The lack of information on the tertiary structure of RSA together with the absence of multispectroscopic data analyses and the complete unavailability of computer simulation data were sufficient reasons to carry out this study.

The present work aims to fill this information gap with respect to RSA using several experimental techniques with the help of computational simulations to elucidate models of the interaction of piperine into RSA. The interaction density function (IDF) method was applied to the fluorescence spectroscopy data in order to determine the binding constant, since the value of the binding constant is essential to comprehend the affinity of piperine toward RSA and therefore the efficiency of its transport in the blood stream.

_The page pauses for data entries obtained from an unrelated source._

(** * Van monitor firmware (main.py): a shallow embedding and its properties

    The firmware is one MicroPython module.  It is embedded here function by
    function:

    - Python values the program handles are given Rocq types: [bool], [Z]
      for [int], [string] for [str] and [bytes], [float] (IEEE binary64, the
      kernel's primitive floats) for [float], records with optional fields
      for the dictionaries whose keys the program fixes.
    - The hardware and the network are collaborators: the n-th call to one of
      them is answered by an oracle of the environment [env]; the calls made
      are recorded in a trace of [event]s.
    - Statements run in a state-and-exception monad over the [world] (the
      module's globals, the call counters and the trace), so that what a
      statement has written stays written when a later one raises.
    - The distance formula has two models.  [Binary64.calculate_distance_feet]
      evaluates it as the runtime does, in binary64 and with the domain
      errors of [math]; the C library's [sin], [cos] and [atan2], of which
      there is no bit-exact account, are its parameters.  The statements
      about the distance are about this model.
      [Geo.calculate_distance_feet_f] takes the formula over the real numbers
      on the exact values of its float arguments and leaves rounding out; it
      stands in the program's proximity test, and a statement that depends
      on the answer of that test takes the answer as a hypothesis. *)

From Stdlib Require Import ZArith Bool List String Ascii Lia DecimalString.
From Stdlib Require Import Floats.
From Stdlib Require Import Reals Lra.
From Stdlib Require Import RelationClasses.
Import ListNotations.

Set Warnings "-inexact-float".
Local Open Scope string_scope.
Local Open Scope list_scope.
Local Open Scope Z_scope.

(* ================================================================== *)
(** * Python runtime: exceptions, strings, numbers                      *)
(* ================================================================== *)

Module Py.

(** Exception classes the program can meet.  All of them derive from
    [Exception]; [UnicodeError] derives from [ValueError]. *)
Inductive exn_class :=
| ValueError | IndexError | KeyError | UnicodeError
| OSError | ImportError | OverflowError.

(** An exception instance: its class and [str(e)]. *)
Record exn := Exn { exn_cls : exn_class; exn_msg : string }.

A moderate binding constant (104–106 M–1) is desirable because it reflects an extended half-life and a better distribution of the compound in the body [28]. With the IDF method, it was possible to determine the number of sites and the existence (or otherwise) of cooperative properties between them.

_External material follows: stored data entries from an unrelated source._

(** X14.  In the table [generate_monthly_adoption] returns, with [joined]
    the inner join of the two files: the months are listed once, in
    ascending order; [new_repos] holds for every month the number of joined
    records of that month, which is never zero; [cumulative_repos] grows
    strictly from row to row; and the new repositories add up to the number
    of joined records. *)
Theorem monthly_adoption_rows (fs : FileSystem) (agent : string)
  (t : SummaryStats.MonthlyAdoption) :
  snd (SummaryStats.generate_monthly_adoption fs agent) = Ok t ->
  exists fu pr idx,
    first_use_parquet fs agent = Some fu
    /\ predictions_parquet fs agent = Some pr
    /\ let joined := Pandas.merge (Pandas.rows fu) (Pandas.rows pr) in
       StronglySorted Z.lt idx
       /\ (forall m, In m idx <-> In m (map Joined.year_month joined))
       /\ SummaryStats.month t = map period_str idx
       /\ SummaryStats.new_repos t = map (fun m => length (records_of_month m joined)) idx
       /\ Forall (fun n => 1 <= n) (SummaryStats.new_repos t)
       /\ increasing (SummaryStats.cumulative_repos t)
       /\ list_sum (SummaryStats.new_repos t) = length joined.
Proof.
  intro G.
  destruct (@generate_monthly_adoption_inv fs agent t G) as [fu [pr [F1 [F2 D]]]].
  exists fu, pr,
    (Pandas.sorted_unique Z.eq_dec Z.leb
       (map Joined.year_month (Pandas.merge (Pandas.rows fu) (Pandas.rows pr)))).
  split; [exact F1|]. split; [exact F2|]. cbv zeta in D |- *.
  set (joined := Pandas.merge (Pandas.rows fu) (Pandas.rows pr)) in *.
  assert (P : Forall (fun n => 1 <= n) (map snd (Pandas.groupby_month_size joined))).
  { rewrite groupby_month_size_counts, Forall_forall. intros n Hn.
    apply in_map_iff in Hn as [m [<- Hm]]. apply sorted_unique_In in Hm.
    rewrite records_of_month_length. now apply count_occ_In. }
  subst t. cbn [SummaryStats.month SummaryStats.new_repos SummaryStats.cumulative_repos].
  split; [apply sorted_unique_Z_ascending|].
  split; [intro m; apply sorted_unique_In|].
  split; [rewrite <- groupby_month_size_index; now rewrite map_map|].
  split; [apply groupby_month_size_counts|].
  split; [exact P|].
  split; [now apply strictly_sorted_increasing, cumsum_from_strictly_sorted|].
  apply groupby_month_size_total.
Qed.

Lemma monthly_adoption_rows_witness :
  exists t,
    snd (SummaryStats.generate_monthly_adoption Example.fs_with_D "claude") = Ok t
    /\ SummaryStats.new_repos t = [2; 1]
    /\ increasing (SummaryStats.cumulative_repos t).
Proof.
  eexists. split; [vm_compute; reflexivity|]. split; [reflexivity|].
  destruct (monthly_adoption_rows Example.fs_with_D "claude" _
              ltac:(vm_compute; reflexivity))
    as [fu [pr [idx [_ [_ [_ [_ [_ [_ [_ [H _]]]]]]]]]]].
  exact H.
Defined.



(* ================================================================== *)
(** ** Further properties: the chart data *)

Lemma sorted_firstn {A} (R : A -> A -> Prop) (n : nat) (l : list A) :
  StronglySorted R l -> StronglySorted R (firstn n l).
Proof.
  intro S. revert n; induction S as [|x t St IH Hx]; intros [|n]; simpl; try constructor.
  - apply IH.
  - rewrite Forall_forall in *. intros y Hy. apply Hx.
    rewrite <- (firstn_skipn n t). apply in_or_app. now left.
Qed.

Lemma others_empty_iff_all_kept (tie : Pandas.TieOrder string) (data : Pandas.Pivot) (top_n : Z) :
  NoDup (Pandas.pivot_columns data) ->
  (0 <= top_n)%Z ->
  (other_industries data (top_industries tie data top_n) = []
   <-> length (Pandas.pivot_columns data) <= Z.to_nat top_n).
Proof.
  intros N Hn.
  pose proof (@top_industries_incl tie data top_n Hn) as I.
  pose proof (@top_industries_NoDup tie data top_n N Hn) as Nt.
  pose proof (@top_and_others_perm data _ N Nt I) as P.
  pose proof (@top_industries_length tie data top_n Hn) as L.
  apply Permutation_length in P. rewrite length_app in P.
  split.
  - intro E. rewrite E in P. simpl in P. lia.
  - intro H. apply length_zero_iff_nil. lia.
Qed.

(** X16.  The number of series of the chart: all the columns of the table
    when there are at most [top_n], and otherwise [top_n] columns and the
    series "Other". *)
Theorem plot_data_series_count (tie : Pandas.TieOrder string) (data : Pandas.Pivot) (top_n : Z) :
  NoDup (Pandas.pivot_columns data) ->
  ~ In "Other" (Pandas.pivot_columns data) ->
  (0 <= top_n)%Z ->
  exists pd,
    PlotIndustryAdoption.plot_data tie data top_n = Ok pd
    /\ length (Pandas.pivot_columns pd)
       = (if length (Pandas.pivot_columns data) <=? Z.to_nat top_n
          then length (Pandas.pivot_columns data)
          else Z.to_nat top_n + 1)%nat
    /\ (In "Other" (Pandas.pivot_columns pd)
        <-> Z.to_nat top_n < length (Pandas.pivot_columns data)).
Proof.
  intros N HO Hn.
  pose proof (@top_industries_incl tie data top_n Hn) as I.
  pose proof (@top_industries_length tie data top_n Hn) as L.
  pose proof (others_empty_iff_all_kept tie data top_n N Hn) as O.
  rewrite (@plot_data_eq tie data top_n Hn). eexists. split; [reflexivity|].
  assert (NT : ~ In "Other" (top_industries tie data top_n)) by (intro H; apply HO, I, H).
  destruct (other_industries data (top_industries tie data top_n)) as [|c l] eqn:E.
  - assert (Le : length (Pandas.pivot_columns data) <= Z.to_nat top_n) by now apply O.
    rewrite selection_columns. apply Nat.leb_le in Le as Le'. rewrite Le'.
    split; [lia|]. split; [contradiction | lia].
  - assert (Gt : Z.to_nat top_n < length (Pandas.pivot_columns data)).
    { destruct (Nat.le_gt_cases (length (Pandas.pivot_columns data)) (Z.to_nat top_n))
        as [C|C]; [apply O in C; discriminate | exact C]. }
    assert (Lb : (length (Pandas.pivot_columns data) <=? Z.to_nat top_n)%nat = false)
      by (apply Nat.leb_gt; exact Gt).
    rewrite Lb. unfold Pandas.set_column, Pandas.pivot_columns. cbn [Pandas.data].
    rewrite set_column_in_new.
    + fold (Pandas.pivot_columns (selection data (top_industries tie data top_n))).
      rewrite map_app. fold (Pandas.pivot_columns (selection data (top_industries tie data top_n))).
      rewrite selection_columns, length_app. simpl. split; [lia|].
      split; [intros _; exact Gt | intros _; apply in_or_app; right; now left].
    + fold (Pandas.pivot_columns (selection data (top_industries tie data top_n))).
      now rewrite selection_columns.
Qed.

Lemma plot_data_series_count_witness :
  exists pd,
    PlotIndustryAdoption.plot_data Pandas.stable_order
      (PlotIndustryAdoption.aggregate_by_month_industry Example.joined) 1 = Ok pd
    /\ length (Pandas.pivot_columns pd) = 2
    /\ (In "Other" (Pandas.pivot_columns pd) <-> 1 < 2).
Proof.
  apply (plot_data_series_count Pandas.stable_order
           (PlotIndustryAdoption.aggregate_by_month_industry Example.joined) 1).
  - vm_compute. repeat constructor; simpl; intuition discriminate.
  - vm_compute. intuition discriminate.
  - lia.
Defined.

Lemma set_column_in_labels (label : string) (values : list nat)
  (d : list (string * list nat)) :
  map fst (Pandas.set_column_in label values d) = map fst d
  \/ map fst (Pandas.set_column_in label values d) = map fst d ++ [label].
Proof.
  induction d as [|e t IH]; [now right|]. simpl.
  destruct (String.eqb_spec (fst e) label) as [E|E].
  - left. simpl. now rewrite E.
  - destruct IH as [IH|IH]; simpl; rewrite IH; auto.
Qed.

(** The columns of the chart data: the kept ones, and at most "Other"
    behind them. *)
Lemma plot_data_columns (tie : Pandas.TieOrder string) (data : Pandas.Pivot) (top_n : Z) :
  (0 <= top_n)%Z ->
  exists pd,
    PlotIndustryAdoption.plot_data tie data top_n = Ok pd
    /\ (Pandas.pivot_columns pd = top_industries tie data top_n
        \/ Pandas.pivot_columns pd = top_industries tie data top_n ++ ["Other"]).
Proof.
  intro Hn. rewrite (@plot_data_eq tie data top_n Hn). eexists. split; [reflexivity|].
  destruct (other_industries data (top_industries tie data top_n)) as [|c l].
  - left. apply selection_columns.
  - unfold Pandas.set_column, Pandas.pivot_columns. cbn [Pandas.data].
    pose proof (selection_columns data (top_industries tie data top_n)) as Sel.
    unfold Pandas.pivot_columns in Sel.
    destruct (set_column_in_labels "Other"
                (Pandas.row_totals (selection data (c :: l)))
                (Pandas.data (selection data (top_industries tie data top_n)))) as [Q|Q];
      rewrite Q, Sel; auto.
Qed.

Lemma top_industries_descending (tie : Pandas.TieOrder string) (data : Pandas.Pivot) (top_n : Z) (i : nat) :
  NoDup (Pandas.pivot_columns data) ->
  (0 <= top_n)%Z ->
  S i < length (top_industries tie data top_n) ->
  column_total data (nth (S i) (top_industries tie data top_n) "")
  <= column_total data (nth i (top_industries tie data top_n) "").
Proof.
  intros N Hn Hi. unfold top_industries in *. rewrite head_nonneg in * by assumption.
  set (sorted := Pandas.sort_values_desc tie (Pandas.column_totals data)) in *.
  assert (S : StronglySorted (fun a b : string * nat => snd b <= snd a)
                (firstn (Z.to_nat top_n) sorted))
    by apply sorted_firstn, sort_values_desc_sorted.
  rewrite length_map in Hi.
  pose proof (@sorted_adjacent _ _ (firstn (Z.to_nat top_n) sorted) ("", 0) S i Hi) as A.
  cbv beta in A.
  assert (T : forall j, j < length (firstn (Z.to_nat top_n) sorted) ->
              column_total data (nth j (map fst (firstn (Z.to_nat top_n) sorted)) "")
              = snd (nth j (firstn (Z.to_nat top_n) sorted) ("", 0))).
  { intros j Hj. change "" with (fst ("", 0)). rewrite map_nth.
    symmetry.
    apply (column_totals_In data (fst (nth j (firstn (Z.to_nat top_n) sorted) ("", 0)))
             (snd (nth j (firstn (Z.to_nat top_n) sorted) ("", 0))) N).
    apply (Permutation_in _ (sort_values_desc_perm tie _)). fold sorted.
    rewrite <- surjective_pairing.
    assert (X : In (nth j (firstn (Z.to_nat top_n) sorted) ("", 0))
                   (firstn (Z.to_nat top_n) sorted ++ skipn (Z.to_nat top_n) sorted))
      by (apply in_or_app; left; now apply nth_In).
    now rewrite firstn_skipn in X. }
  rewrite !T by lia. exact A.
Qed.

(** X17.  The kept series stand first in the chart data, in descending
    order of their totals over all months: of a table with distinct labels
    the first [min top_n (number of columns)] columns of the chart data are
    columns of the table, each with a total that is at most the total of the
    one before it, and behind them stands at most the column "Other".  (The
    order of columns of equal total is left open.) *)
Theorem plot_data_kept_in_descending_order (tie : Pandas.TieOrder string) (data : Pandas.Pivot) (top_n : Z) :
  NoDup (Pandas.pivot_columns data) ->
  (0 <= top_n)%Z ->
  exists pd,
    PlotIndustryAdoption.plot_data tie data top_n = Ok pd
    /\ let k := Nat.min (Z.to_nat top_n) (length (Pandas.pivot_columns data)) in
       let kept := firstn k (Pandas.pivot_columns pd) in
       length kept = k
       /\ incl kept (Pandas.pivot_columns data)
       /\ (skipn k (Pandas.pivot_columns pd) = []
           \/ skipn k (Pandas.pivot_columns pd) = ["Other"])
       /\ forall i, S i < k ->
            column_total data (nth (S i) kept "") <= column_total data (nth i kept "").
Proof.
  intros N Hn. destruct (plot_data_columns tie data top_n Hn) as [pd [E C]].
  exists pd. split; [exact E|]. intros k kept.
  pose proof (@top_industries_length tie data top_n Hn) as L. fold k in L.
  assert (K : kept = top_industries tie data top_n).
  { unfold kept. rewrite <- L.
    destruct C as [-> | ->]; [apply firstn_all|].
    rewrite firstn_app, Nat.sub_diag, firstn_all. cbn [firstn]. apply app_nil_r. }
  rewrite K. split; [exact L|]. split; [apply (@top_industries_incl tie data top_n Hn)|].
  split.
  - rewrite <- L. destruct C as [-> | ->].
    + left. apply skipn_all.
    + right. rewrite skipn_app, Nat.sub_diag, skipn_all. reflexivity.
  - intros i Hi. apply top_industries_descending; [exact N | exact Hn | now rewrite L].
Qed.

Lemma plot_data_kept_in_descending_order_witness :
  exists pd,
    PlotIndustryAdoption.plot_data Pandas.stable_order
      (PlotIndustryAdoption.aggregate_by_month_industry Example.joined) 2 = Ok pd
    /\ Pandas.pivot_columns pd = ["54"; "62"]
    /\ column_total (PlotIndustryAdoption.aggregate_by_month_industry Example.joined)
         (nth 1 (firstn 2 (Pandas.pivot_columns pd)) "")
       <= column_total (PlotIndustryAdoption.aggregate_by_month_industry Example.joined)
            (nth 0 (firstn 2 (Pandas.pivot_columns pd)) "").
Proof.
  destruct (plot_data_kept_in_descending_order Pandas.stable_order
              (PlotIndustryAdoption.aggregate_by_month_industry Example.joined) 2)
    as [pd [E [_ [_ [_ H]]]]].
  - vm_compute. repeat constructor; simpl; intuition discriminate.
  - lia.
  - exists pd. split; [exact E|]. split.
    + vm_compute in E. injection E as <-. reflexivity.
    + apply (H 0). vm_compute. lia.
Defined.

Circular dichroism (CD) spectroscopy was applied to determine the RSA secondary structure fractions and to elucidate if there were changes in the secondary structure of RSA under the effect of temperature, in the presence of methanol, or due to interaction with piperine. A model for RSA structure was built using comparative modeling, which allowed the use of molecular docking to find the interaction sites of piperine on RSA. The complex stability was verified with molecular dynamics simulations.

2. Results and Discussion

2.1. Fluorescence Spectroscopy

Figure 1 shows the fluorescence emission spectra of RSA in the absence (a) and the presence (→ p) of piperine. The interaction of RSA with piperine was monitored by following the intensity of rat serum albumin emission spectra at 340 nm. According to the spectra, the intensity of the RSA fluorescence signal decreased with the concentration increment of piperine, demonstrating the existence of the quenching effect upon the Trp214 emission.

Figure 1

Rat serum albumin (RSA) emission spectra from 305 to 500 nm [RSA] = 4.0 μM. Piperine concentration from 0 to 15 μM (a→p) with increments of 1 μM (pH 7.4, T = 288 K, λexc = 295 nm). The insert is the molecular structure of piperine.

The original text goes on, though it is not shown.